PROBLEM DETAILS:
In the entries that follow, the lines from the one with "case_bool_decide as Hji;" through the one with "n = Done map' ∧ map_ok map' ∧" are the ones to write out, exactly and with both ends included. Nothing else should appear.

Saved entries:

####################

(** The error of an early return, or the buffer and whether it is complete. *)
Definition frag_receive (st : frag_state) (ip : ip_hdr) (rx_packet : list Z)
    : outcome ((Z + nat * bool) * frag_state) :=
  let off := Z.shiftl (Z.land (ip_foff ip) 0x1fff) 3 in
  if bool_decide (off > IP_MAX_BYTES) then Done (inl (- EMSGSIZE), st) else
  '(p, st) ← get_packet_buffer st ip;
  match p with
  | None => Done (inl (- ENOBUFS), st)
  | Some i =>
      b ← buf_store (buf_at st i) ip rx_packet;
      complete ← buf_complete b;
      Done (inr (i, complete), set_buf st i b)
  end.

(** [ip_fragment_timer], which no periodic task calls. *)
Fixpoint ip_fragment_timer (st : frag_state) (delta_time : Z) (i n : nat) : outcome frag_state :=
  match n with
  | O => Done st
  | S n =>
      let p := buf_at st i in
      if reserved p then
        let t := timer p - delta_time in
        let st := set_buf st i (PacketBuf true t (fragmap p) (pb_ip_hdr p) (pb_payload p)) in
        st ← (if bool_decide (t <= 0) then release_packet_buffer st i else Done st);
        ip_fragment_timer st delta_time (S i) n
      else ip_fragment_timer st delta_time (S i) n
  end.

(** ** The bit map as a set of blocks *)
Definition bit (map : list Z) (i : Z) : bool :=
  Z.testbit (default 0 (map !! Z.to_nat (FRAG_MAP_AI i))) (FRAG_MAP_BI i).

Definition map_ok (map : list Z) : Prop :=
  length map = 256%nat ∧ Forall (fun w => 0 <= w < 2 ^ 32) map.

Lemma map_index i : 0 <= i < 8192 →
  0 <= FRAG_MAP_AI i < 256 ∧ 0 <= FRAG_MAP_BI i < 32 ∧ i = 32 * FRAG_MAP_AI i + FRAG_MAP_BI i.
Proof.
  intros Hi. unfold FRAG_MAP_AI, FRAG_MAP_BI. rewrite Z.shiftr_div_pow2 by lia.
  change 0x1f with (Z.ones 5). rewrite Z.land_ones by lia. dlia.
Qed.

Lemma map_word map i : map_ok map → 0 <= i < 8192 →
  ∃ w, map !! Z.to_nat (FRAG_MAP_AI i) = Some w ∧ 0 <= w < 2 ^ 32.
Proof.
  intros [Hl Hw] Hi. pose proof (map_index i Hi) as (Ha & _ & _).
  destruct (lookup_lt_is_Some_2 map (Z.to_nat (FRAG_MAP_AI i)) ltac:(lia)) as [w Hlk].
  exists w. split; [done|]. rewrite Forall_lookup in Hw. by eapply Hw.
Qed.

Lemma fragmap_tst_spec map i : map_ok map → 0 <= i < 8192 → fragmap_tst map i = Done (bit map i).
Proof.
  intros Hm Hi. destruct (map_word map i Hm Hi) as (w & Hw & _).
  pose proof (map_index i Hi) as (_ & Hb & _).
  unfold fragmap_tst, bit. rewrite Hw. simpl. f_equal. rewrite Z.shiftl_1_l.
  destruct (Z.testbit w (FRAG_MAP_BI i)) eqn:Ht.
  - apply negb_true_iff, Z.eqb_neq. intros H0. apply (f_equal (fun x => Z.testbit x (FRAG_MAP_BI i))) in H0.
    by rewrite Z.land_spec, Ht, Z.pow2_bits_true, Z.testbit_0_l in H0 by lia.
  - apply negb_false_iff, Z.eqb_eq. apply Z.bits_inj'. intros n Hn.
    rewrite Z.land_spec, Z.testbit_0_l. destruct (decide (n = FRAG_MAP_BI i)) as [->|Hne].
    + by rewrite Ht.
    + by rewrite Z.pow2_bits_false, andb_false_r by lia.
Qed.

Lemma word_lor_bit w b : 0 <= w < 2 ^ 32 → 0 <= b < 32 → 0 <= Z.lor w (2 ^ b) < 2 ^ 32.
Proof.
  intros Hw Hb. assert (Hp : 0 < 2 ^ b) by (apply Z.pow_pos_nonneg; lia).
  split; [apply Z.lor_nonneg; lia|].
  destruct (decide (Z.lor w (2 ^ b) = 0)) as [->|Hne]; [done|].
  apply Z.log2_lt_pow2; [pose proof (proj2 (Z.lor_nonneg w (2 ^ b)) ltac:(lia)); lia|].
  rewrite Z.log2_lor, Z.log2_pow2 by lia. apply Z.max_lub_lt; [|lia].
  destruct (decide (w = 0)) as [->|Hw0]; [done|]. apply Z.log2_lt_pow2; lia.
Qed.

Lemma fragmap_set_spec map i :
  map_ok map → 0 <= i < 8192 →
  ∃ map', fragmap_set map i = Done map' ∧ map_ok map' ∧
    ∀ j, 0 <= j < 8192 → bit map' j = bit map j || bool_decide (j = i).
Proof.
  intros Hm Hi. destruct (map_word map i Hm Hi) as (w & Hw & Hr). pose proof Hm as [Hl Hf].
  pose proof (map_index i Hi) as (Ha & Hb & He).
  unfold fragmap_set, fragmap_update. rewrite Hw. cbn [deref]. rewrite bind_done, Z.shiftl_1_l.
  pose proof (word_lor_bit w _ Hr Hb) as Hr'. unfold u32. rewrite Z.mod_small by done.
  eexists. split; [done|]. split.
  - split; [by rewrite length_insert|]. by apply Forall_insert.
  - intros j Hj. pose proof (map_index j Hj) as (Ha' & Hb' & He'). unfold bit.
    destruct (decide (FRAG_MAP_AI j = FRAG_MAP_AI i)) as [E|E].
    + rewrite E, list_lookup_insert_eq, Hw by lia. simpl.
      rewrite Z.lor_spec. f_equal. rewrite Z.pow2_bits_eqb by lia.
      case_bool_decide as Hji; [subst; by rewrite Z.eqb_refl|]. apply Z.eqb_neq. lia.
    + rewrite list_lookup_insert_ne by lia. rewrite (bool_decide_false (j = i)) by congruence.
      by rewrite orb_false_r.
Qed.

Lemma fragmap_set_range_spec map from n :
  map_ok map → 0 <= from → from + Z.of_nat n <= 8192 →
  ∃ map', fragmap_set_range map from n = Done map' ∧ map_ok map' ∧
    ∀ j, 0 <= j < 8192 → bit map' j = bit map j || bool_decide (from <= j < from + n).
Proof.
  revert map from. induction n as [|n IH]; intros map from Hm Hfrom Hn; cbn [fragmap_set_range].
  { exists map. split; [done|]. split; [done|]. intros j _.
    rewrite bool_decide_false by lia. by rewrite orb_false_r. }
  destruct (fragmap_set_spec map from Hm ltac:(lia)) as (map1 & -> & Hm1 & Hb1).
  rewrite bind_done. destruct (IH map1 (from + 1) Hm1 ltac:(lia) ltac:(lia)) as (map2 & -> & Hm2 & Hb2).
  exists map2. split; [done|]. split; [done|]. intros j Hj. rewrite Hb2, Hb1 by done.
  rewrite <-orb_assoc. f_equal. case_tests; simpl; lia || done.
Qed.

Lemma fragmap_full_spec map from n :
  map_ok map → 0 <= from → from + Z.of_nat n <= 8192 →
  ∃ b, fragmap_full map from n = Done b ∧
    (b = true ↔ ∀ j, from <= j < from + n → bit map j = true).
Proof.
  revert from. induction n as [|n IH]; intros from Hm Hfrom Hn; cbn [fragmap_full].
  { exists true. split; [done|]. split; [|done]. intros _ j Hj. lia. }
  rewrite fragmap_tst_spec by (done || lia). rewrite bind_done.
  destruct (IH (from + 1) Hm ltac:(lia) ltac:(lia)) as (b & -> & Hb). rewrite bind_done.
  eexists. split; [done|]. rewrite andb_true_iff, Hb. split.
  - intros [H0 H1] j Hj. destruct (decide (j = from)) as [->|]; [done|]. apply H1. lia.
  - intros H. split; [apply H; lia|]. intros j Hj. apply H. lia.
Qed.

Lemma fragmap_init_clear : fragmap_init (fragmap zero_buf) = repeat 0 256.
Proof. by vm_compute. Qed.

Lemma map_zero_ok : map_ok (repeat 0 256).
Proof.
  split; [done|]. apply Forall_forall. intros w Hw%list_elem_of_In%repeat_spec. by subst.
Qed.

Lemma bit_zero i : bit (repeat 0 256) i = false.
Proof.
  unfold bit. destruct (repeat 0 256 !! _) as [w|] eqn:Hw; [|apply Z.testbit_0_l].
  apply list_elem_of_lookup_2, list_elem_of_In, repeat_spec in Hw as ->. apply Z.testbit_0_l.
Qed.

(** ** Reassembly *)

(** A fragment of the data by the number of its first block and its size. *)
Record fragment : Type := Frag { f_block : Z; f_size : nat }.

Section reassembly.
Context (h : ip_hdr) (data : list Z).

Definition more (f : fragment) : bool :=
  bool_decide (8 * f_block f + f_size f < length data).

Definition chunk (f : fragment) : list Z := take (f_size f) (drop (Z.to_nat (8 * f_block f)) data).

(** The header of the fragment, in host order. *)
Definition frag_ip (f : fragment) : ip_hdr :=
  IpHdr (ip_vhl h) (ip_tos h) (ip_hdr_hlen h + f_size f) (ip_id h)
    (f_block f + (if more f then IP_FLAGS_MF else 0)) (ip_ttl h) (ip_proto h) (ip_csum h)
    (ip_src h) (ip_dst h).

(** The fragments a sender makes: not empty, within the data, whole blocks
    except at the end, and more than one. *)
Definition frag_ok (f : fragment) : Prop :=
  0 <= f_block f ∧ (0 < f_size f)%nat ∧ 8 * f_block f + f_size f <= length data ∧
  (more f = true → f_size f mod 8 = 0) ∧ (f_block f = 0 → more f = true) ∧
  ip_hdr_hlen h + f_size f < 65536.

Definition data_ok : Prop := 0 < Z.of_nat (length data) < 65536.

Definition covers_block (f : fragment) (j : Z) : bool :=
  bool_decide (f_block f <= j < f_block f + (f_size f + 7) / 8).

Definition covered (seen : list fragment) (j : Z) : bool := existsb (fun f => covers_block f j) seen.

(** Whether the length of the data is known; [seen] has the fragment that arrived last
    first.  The last fragment tells the length, a first fragment clears it. *)
Fixpoint len_known (seen : list fragment) : bool :=
  match seen with
  | [] => false
  | f :: seen => negb (bool_decide (f_block f = 0)) && (negb (more f) || len_known seen)
  end.

(** Every block has arrived, and the length is known. *)
Definition all_seen (seen : list fragment) : bool :=
  len_known seen &&
  forallb (fun j => covered seen j) (seqZ 0 ((length data + 7) / 8)).

Definition buf_holds (p : packet_buf) (seen : list fragment) : Prop :=
  reserved p = true ∧ map_ok (fragmap p) ∧
  (∀ j, 0 <= j < 8192 → bit (fragmap p) j = covered seen j) ∧
  Z.of_nat (length (pb_payload p)) = IP_MAX_BYTES ∧
  (∀ j : nat, (j < length data)%nat → covered seen (j / 8) = true → pb_payload p !! j = data !! j) ∧
  ∃ c, pb_ip_hdr p = set_csum c (with_len (if len_known seen then length data else 0) (blank_len h)).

####################

RESPONSE FOR THIS EXERCISE:
      case_bool_decide as Hji; [subst; by rewrite Z.eqb_refl|]. apply Z.eqb_neq. lia.
    + rewrite list_lookup_insert_ne by lia. rewrite (bool_decide_false (j = i)) by congruence.
      by rewrite orb_false_r.
Qed.

Lemma fragmap_set_range_spec map from n :
  map_ok map → 0 <= from → from + Z.of_nat n <= 8192 →
  ∃ map', fragmap_set_range map from n = Done map' ∧ map_ok map' ∧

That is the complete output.